Work to be completed →
Count every line in the records below that contains the string "points". Report that number alone.

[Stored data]
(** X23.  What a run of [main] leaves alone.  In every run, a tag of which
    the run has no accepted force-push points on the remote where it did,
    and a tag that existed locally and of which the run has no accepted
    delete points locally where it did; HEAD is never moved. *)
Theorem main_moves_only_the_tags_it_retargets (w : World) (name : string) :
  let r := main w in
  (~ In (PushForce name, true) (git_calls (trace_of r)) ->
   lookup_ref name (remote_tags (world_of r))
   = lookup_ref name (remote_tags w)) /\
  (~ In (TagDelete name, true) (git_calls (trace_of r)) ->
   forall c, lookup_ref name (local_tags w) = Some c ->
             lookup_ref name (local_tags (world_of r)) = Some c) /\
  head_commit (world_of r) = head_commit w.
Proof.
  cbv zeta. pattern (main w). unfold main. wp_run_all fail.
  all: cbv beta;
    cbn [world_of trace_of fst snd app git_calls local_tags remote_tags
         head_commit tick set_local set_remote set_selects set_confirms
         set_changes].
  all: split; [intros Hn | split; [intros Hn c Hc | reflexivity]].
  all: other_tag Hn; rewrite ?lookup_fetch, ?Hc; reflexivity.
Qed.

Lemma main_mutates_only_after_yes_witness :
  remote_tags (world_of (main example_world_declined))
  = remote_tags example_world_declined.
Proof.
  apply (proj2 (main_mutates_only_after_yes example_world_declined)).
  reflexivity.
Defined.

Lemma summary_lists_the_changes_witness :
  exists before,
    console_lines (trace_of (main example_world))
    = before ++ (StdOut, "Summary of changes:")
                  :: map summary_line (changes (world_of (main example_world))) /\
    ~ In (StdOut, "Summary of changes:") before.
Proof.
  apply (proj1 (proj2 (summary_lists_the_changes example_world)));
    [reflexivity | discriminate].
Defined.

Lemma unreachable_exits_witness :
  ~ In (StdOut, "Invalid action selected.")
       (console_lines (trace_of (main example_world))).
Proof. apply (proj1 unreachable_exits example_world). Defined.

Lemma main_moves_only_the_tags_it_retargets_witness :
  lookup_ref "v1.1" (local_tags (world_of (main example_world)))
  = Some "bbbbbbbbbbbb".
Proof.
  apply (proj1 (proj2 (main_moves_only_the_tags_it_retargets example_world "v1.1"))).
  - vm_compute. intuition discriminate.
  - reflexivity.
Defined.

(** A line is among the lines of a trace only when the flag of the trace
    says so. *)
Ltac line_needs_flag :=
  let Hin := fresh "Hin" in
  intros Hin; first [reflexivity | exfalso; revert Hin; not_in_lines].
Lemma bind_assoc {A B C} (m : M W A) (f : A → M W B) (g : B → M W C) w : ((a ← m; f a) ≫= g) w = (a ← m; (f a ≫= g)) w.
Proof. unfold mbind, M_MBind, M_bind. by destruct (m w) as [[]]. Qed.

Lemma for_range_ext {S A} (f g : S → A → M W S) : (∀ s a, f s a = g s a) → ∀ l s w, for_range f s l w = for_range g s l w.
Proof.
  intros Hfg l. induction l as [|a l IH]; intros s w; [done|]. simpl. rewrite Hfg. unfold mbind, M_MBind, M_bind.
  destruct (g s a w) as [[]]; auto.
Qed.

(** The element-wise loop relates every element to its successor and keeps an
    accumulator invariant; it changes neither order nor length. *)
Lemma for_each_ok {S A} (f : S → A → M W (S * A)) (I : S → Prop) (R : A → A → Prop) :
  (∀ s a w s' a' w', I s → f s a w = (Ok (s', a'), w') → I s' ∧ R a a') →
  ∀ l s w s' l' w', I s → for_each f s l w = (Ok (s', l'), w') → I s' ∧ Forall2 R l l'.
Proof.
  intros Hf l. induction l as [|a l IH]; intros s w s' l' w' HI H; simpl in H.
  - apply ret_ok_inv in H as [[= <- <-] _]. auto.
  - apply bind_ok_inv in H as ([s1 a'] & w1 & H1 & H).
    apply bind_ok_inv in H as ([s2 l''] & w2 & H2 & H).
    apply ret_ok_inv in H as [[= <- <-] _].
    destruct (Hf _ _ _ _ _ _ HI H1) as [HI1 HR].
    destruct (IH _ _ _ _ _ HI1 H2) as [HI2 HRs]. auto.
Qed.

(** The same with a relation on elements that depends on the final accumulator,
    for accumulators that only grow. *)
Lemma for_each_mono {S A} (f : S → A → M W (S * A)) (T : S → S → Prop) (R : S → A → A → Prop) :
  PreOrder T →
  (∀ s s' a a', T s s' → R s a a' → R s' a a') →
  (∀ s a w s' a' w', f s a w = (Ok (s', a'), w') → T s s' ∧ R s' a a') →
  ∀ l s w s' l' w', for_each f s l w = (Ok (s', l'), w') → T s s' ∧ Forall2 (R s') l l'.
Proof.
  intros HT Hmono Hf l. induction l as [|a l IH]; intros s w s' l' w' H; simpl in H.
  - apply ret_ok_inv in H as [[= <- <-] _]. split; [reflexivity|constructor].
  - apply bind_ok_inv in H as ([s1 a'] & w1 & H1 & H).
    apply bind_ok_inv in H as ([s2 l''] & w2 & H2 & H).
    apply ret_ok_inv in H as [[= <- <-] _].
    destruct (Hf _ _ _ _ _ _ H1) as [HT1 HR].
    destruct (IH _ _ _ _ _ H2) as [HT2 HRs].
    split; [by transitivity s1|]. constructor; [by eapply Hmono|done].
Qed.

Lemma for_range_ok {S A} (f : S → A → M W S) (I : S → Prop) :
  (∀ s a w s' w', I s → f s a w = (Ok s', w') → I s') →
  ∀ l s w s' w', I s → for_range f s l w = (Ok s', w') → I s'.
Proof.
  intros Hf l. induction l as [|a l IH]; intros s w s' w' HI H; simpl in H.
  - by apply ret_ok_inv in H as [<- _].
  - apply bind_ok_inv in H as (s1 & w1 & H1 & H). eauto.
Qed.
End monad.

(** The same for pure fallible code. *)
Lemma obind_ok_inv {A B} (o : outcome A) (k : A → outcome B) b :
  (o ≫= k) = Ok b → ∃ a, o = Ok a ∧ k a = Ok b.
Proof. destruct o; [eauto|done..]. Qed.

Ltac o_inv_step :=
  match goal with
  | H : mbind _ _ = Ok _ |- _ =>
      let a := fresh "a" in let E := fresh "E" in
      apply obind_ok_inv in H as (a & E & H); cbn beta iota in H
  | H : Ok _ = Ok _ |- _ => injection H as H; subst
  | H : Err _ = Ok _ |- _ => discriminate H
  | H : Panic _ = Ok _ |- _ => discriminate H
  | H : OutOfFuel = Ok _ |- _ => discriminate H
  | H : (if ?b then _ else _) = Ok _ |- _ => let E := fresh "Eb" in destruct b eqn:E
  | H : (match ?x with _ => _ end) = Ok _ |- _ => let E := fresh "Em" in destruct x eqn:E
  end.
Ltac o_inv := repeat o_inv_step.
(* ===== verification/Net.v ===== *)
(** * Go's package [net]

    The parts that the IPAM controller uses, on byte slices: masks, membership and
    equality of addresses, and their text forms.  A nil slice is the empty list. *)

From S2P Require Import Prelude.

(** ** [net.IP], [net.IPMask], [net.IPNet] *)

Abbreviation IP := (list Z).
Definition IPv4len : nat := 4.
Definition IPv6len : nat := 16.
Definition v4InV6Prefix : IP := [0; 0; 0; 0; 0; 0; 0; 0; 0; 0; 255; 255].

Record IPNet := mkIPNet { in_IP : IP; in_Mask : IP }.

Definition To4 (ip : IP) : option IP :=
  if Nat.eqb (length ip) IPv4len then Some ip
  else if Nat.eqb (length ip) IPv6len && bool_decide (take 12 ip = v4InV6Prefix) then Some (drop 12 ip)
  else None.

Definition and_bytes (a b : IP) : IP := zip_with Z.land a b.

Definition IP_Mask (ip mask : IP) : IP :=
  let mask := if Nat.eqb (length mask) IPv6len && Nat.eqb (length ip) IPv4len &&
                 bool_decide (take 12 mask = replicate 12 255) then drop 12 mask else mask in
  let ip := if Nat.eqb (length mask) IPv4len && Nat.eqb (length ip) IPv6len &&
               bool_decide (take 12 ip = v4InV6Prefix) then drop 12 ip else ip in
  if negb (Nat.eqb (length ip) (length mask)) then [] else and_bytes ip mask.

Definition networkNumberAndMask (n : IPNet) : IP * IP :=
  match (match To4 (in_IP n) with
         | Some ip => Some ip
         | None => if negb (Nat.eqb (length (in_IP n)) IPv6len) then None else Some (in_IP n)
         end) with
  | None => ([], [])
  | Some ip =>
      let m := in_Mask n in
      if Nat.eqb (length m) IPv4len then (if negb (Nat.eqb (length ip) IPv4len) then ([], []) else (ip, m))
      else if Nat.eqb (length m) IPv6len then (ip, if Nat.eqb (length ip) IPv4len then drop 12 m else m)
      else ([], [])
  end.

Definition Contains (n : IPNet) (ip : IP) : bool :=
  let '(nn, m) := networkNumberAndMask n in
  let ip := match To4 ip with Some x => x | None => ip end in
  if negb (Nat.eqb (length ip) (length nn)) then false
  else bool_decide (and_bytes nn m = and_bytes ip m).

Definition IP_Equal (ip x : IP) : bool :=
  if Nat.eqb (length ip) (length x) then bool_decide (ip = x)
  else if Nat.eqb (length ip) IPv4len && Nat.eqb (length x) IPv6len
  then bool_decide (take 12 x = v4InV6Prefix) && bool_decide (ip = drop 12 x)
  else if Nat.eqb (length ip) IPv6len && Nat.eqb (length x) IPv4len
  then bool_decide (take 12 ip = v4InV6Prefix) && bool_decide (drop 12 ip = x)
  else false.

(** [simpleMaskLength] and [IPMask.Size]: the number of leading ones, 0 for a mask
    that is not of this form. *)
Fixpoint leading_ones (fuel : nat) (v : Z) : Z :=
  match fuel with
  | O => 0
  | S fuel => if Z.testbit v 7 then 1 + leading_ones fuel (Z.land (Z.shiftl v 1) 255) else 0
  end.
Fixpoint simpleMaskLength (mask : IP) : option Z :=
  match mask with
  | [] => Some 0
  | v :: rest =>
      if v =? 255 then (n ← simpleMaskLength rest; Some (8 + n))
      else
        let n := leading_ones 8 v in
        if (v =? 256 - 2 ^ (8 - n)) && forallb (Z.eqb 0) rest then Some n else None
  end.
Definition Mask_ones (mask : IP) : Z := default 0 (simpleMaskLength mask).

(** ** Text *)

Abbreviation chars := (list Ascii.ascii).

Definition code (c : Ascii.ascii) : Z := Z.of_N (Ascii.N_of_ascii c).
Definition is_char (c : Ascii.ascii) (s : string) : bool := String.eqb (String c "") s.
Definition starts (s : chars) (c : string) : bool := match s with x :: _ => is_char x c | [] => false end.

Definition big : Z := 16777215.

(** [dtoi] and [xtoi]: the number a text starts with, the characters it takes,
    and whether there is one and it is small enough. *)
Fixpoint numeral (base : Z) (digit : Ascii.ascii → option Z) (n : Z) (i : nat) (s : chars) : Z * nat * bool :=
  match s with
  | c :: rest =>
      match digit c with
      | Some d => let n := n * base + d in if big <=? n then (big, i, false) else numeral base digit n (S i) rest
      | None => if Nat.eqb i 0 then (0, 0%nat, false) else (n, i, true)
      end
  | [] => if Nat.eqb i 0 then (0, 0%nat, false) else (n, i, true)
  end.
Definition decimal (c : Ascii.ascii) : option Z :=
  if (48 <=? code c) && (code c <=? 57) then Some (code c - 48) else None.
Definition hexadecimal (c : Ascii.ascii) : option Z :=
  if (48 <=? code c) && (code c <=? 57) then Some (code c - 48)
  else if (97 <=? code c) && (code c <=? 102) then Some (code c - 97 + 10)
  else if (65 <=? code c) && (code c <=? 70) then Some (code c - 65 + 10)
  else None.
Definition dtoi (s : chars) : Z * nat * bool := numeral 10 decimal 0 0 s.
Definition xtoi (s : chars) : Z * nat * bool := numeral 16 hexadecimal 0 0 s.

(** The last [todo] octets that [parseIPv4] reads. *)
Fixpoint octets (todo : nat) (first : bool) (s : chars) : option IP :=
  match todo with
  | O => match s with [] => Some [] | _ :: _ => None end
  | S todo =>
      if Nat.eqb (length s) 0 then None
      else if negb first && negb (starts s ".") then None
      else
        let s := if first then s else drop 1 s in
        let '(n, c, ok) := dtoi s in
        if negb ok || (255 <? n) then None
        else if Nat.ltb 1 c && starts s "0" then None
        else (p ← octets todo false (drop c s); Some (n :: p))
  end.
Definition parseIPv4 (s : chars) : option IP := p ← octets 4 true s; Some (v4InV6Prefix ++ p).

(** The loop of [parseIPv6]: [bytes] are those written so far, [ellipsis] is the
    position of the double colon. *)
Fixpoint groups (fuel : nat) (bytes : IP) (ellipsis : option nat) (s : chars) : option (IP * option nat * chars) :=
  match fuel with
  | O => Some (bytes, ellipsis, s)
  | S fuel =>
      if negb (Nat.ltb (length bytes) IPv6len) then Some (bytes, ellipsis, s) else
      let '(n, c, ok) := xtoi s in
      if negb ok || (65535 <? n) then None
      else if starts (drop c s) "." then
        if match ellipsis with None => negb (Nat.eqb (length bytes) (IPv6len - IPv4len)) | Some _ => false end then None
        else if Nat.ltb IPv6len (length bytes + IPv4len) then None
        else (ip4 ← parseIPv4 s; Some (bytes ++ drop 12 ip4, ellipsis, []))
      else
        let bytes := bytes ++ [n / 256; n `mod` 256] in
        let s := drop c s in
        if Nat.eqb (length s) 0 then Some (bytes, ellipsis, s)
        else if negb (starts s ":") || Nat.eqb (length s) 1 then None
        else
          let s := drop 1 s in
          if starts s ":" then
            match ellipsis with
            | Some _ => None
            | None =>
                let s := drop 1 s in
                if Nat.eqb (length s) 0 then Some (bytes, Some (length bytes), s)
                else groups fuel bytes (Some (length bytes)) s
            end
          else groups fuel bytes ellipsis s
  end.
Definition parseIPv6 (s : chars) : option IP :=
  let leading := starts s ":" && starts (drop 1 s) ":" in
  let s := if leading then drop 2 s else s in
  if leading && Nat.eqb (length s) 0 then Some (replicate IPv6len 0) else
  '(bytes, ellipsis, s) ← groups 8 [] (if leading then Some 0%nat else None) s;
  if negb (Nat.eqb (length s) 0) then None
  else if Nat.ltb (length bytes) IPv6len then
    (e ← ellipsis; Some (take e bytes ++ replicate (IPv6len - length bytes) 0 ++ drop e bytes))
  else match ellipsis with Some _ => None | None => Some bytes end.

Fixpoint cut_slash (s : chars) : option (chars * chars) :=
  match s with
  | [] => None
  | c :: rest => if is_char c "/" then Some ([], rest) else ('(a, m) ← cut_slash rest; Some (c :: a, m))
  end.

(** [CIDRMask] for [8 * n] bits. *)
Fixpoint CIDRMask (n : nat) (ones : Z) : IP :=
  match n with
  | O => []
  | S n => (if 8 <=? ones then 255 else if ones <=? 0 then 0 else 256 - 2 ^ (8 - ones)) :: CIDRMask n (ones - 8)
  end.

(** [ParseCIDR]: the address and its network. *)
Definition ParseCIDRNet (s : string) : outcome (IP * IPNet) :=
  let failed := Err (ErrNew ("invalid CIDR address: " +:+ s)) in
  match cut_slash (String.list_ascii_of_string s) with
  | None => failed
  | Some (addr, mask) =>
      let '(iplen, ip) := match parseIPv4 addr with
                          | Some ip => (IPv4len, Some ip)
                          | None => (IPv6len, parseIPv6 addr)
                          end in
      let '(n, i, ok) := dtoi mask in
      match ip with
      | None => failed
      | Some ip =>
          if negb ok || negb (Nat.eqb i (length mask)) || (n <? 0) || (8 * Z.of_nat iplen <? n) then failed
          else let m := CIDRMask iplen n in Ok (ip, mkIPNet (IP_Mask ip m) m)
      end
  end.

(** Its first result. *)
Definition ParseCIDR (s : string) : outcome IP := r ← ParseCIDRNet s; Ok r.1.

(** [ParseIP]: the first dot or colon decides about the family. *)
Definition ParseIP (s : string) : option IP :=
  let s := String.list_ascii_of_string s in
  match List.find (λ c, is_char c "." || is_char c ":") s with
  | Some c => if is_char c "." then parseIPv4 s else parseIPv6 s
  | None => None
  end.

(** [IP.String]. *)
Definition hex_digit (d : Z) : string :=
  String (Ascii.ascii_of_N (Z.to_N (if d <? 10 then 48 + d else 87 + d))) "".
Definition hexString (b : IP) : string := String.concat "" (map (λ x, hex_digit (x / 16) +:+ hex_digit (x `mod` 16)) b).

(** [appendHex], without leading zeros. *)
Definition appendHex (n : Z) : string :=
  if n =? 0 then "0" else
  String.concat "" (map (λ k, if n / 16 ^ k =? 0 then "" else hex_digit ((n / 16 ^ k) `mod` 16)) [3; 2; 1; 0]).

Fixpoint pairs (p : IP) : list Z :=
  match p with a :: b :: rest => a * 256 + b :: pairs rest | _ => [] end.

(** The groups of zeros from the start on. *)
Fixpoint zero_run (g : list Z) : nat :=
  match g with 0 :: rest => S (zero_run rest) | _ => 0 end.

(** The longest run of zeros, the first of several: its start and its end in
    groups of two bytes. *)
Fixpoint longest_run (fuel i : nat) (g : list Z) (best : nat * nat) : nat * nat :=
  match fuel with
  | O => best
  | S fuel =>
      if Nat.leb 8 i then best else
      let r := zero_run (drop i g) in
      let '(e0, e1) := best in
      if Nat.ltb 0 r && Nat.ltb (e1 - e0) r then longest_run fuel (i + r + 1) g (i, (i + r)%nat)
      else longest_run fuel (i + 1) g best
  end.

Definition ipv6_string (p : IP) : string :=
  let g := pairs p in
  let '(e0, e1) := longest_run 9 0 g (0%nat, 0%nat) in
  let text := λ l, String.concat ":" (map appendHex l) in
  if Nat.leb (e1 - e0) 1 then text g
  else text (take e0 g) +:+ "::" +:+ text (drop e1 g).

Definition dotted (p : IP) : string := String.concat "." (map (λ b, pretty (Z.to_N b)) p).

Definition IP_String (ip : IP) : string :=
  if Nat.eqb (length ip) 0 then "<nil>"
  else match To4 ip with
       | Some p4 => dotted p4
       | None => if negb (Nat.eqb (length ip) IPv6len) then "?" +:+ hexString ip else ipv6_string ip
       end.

Solution for this exercise →
2